## Brief:
Only those lines in the data below from the line containing "split; [by apply" through the line containing "assert (H24 : wrote", both included, should be restated word for word.

Stored items
════════

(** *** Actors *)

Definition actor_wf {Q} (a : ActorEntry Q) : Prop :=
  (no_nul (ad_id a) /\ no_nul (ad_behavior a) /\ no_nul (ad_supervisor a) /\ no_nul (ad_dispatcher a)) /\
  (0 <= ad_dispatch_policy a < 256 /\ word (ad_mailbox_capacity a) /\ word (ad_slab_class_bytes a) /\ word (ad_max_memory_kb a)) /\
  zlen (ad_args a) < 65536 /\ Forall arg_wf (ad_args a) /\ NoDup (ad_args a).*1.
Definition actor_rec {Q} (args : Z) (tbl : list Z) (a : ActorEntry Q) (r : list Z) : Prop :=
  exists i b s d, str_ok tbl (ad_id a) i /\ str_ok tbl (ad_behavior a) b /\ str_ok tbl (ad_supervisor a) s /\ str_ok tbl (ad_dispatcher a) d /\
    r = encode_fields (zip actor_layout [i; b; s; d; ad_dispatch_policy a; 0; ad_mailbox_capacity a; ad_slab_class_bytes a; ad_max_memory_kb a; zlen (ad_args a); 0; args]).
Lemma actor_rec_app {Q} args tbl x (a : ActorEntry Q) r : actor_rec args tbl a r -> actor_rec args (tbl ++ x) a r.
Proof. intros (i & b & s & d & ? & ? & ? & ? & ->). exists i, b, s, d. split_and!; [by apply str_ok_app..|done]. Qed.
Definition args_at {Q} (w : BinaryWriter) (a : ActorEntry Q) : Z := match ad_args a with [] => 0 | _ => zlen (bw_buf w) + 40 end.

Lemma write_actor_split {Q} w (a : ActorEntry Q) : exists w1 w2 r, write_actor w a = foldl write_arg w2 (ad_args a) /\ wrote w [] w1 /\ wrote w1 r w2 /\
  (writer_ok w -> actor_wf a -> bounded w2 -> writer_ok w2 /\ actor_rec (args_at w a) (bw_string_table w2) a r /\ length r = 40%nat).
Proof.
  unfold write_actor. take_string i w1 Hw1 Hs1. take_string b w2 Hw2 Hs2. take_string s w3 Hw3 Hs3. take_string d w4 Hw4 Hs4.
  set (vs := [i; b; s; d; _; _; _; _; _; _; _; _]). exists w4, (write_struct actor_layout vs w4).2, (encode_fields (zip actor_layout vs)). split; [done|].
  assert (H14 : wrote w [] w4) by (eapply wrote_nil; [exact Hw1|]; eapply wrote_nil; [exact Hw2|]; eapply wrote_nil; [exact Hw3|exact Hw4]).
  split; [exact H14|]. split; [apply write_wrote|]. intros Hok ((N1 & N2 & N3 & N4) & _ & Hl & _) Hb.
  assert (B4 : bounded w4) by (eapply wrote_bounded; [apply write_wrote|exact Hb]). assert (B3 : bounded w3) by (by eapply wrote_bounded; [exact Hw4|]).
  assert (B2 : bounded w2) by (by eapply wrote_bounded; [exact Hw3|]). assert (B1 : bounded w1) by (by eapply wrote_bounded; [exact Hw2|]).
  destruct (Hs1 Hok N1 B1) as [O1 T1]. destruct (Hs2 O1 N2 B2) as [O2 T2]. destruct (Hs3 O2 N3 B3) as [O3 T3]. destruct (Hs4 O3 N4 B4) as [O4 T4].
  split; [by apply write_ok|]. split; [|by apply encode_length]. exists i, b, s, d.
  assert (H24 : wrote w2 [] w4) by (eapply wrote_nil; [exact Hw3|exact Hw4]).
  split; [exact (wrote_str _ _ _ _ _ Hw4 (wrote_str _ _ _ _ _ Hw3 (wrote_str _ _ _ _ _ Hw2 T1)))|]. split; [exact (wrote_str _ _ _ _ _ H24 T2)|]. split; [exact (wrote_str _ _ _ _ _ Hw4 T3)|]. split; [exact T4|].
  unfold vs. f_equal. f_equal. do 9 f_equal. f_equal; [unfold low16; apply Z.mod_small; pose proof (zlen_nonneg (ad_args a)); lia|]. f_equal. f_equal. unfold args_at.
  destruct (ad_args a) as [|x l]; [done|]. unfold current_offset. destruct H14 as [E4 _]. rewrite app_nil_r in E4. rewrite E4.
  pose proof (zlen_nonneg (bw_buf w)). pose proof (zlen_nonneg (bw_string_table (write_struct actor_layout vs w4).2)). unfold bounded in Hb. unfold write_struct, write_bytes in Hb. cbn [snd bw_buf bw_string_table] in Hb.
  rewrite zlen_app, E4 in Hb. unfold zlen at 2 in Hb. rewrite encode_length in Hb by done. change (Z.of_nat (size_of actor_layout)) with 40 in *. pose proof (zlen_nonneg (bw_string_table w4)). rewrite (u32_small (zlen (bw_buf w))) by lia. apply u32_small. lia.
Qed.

════════

## Your response:
  split; [by apply write_ok|]. split; [|by apply encode_length]. exists i, b, s, d.
  assert (H24 : wrote w2 [] w4) by (eapply wrote_nil; [exact Hw3|exact Hw4]).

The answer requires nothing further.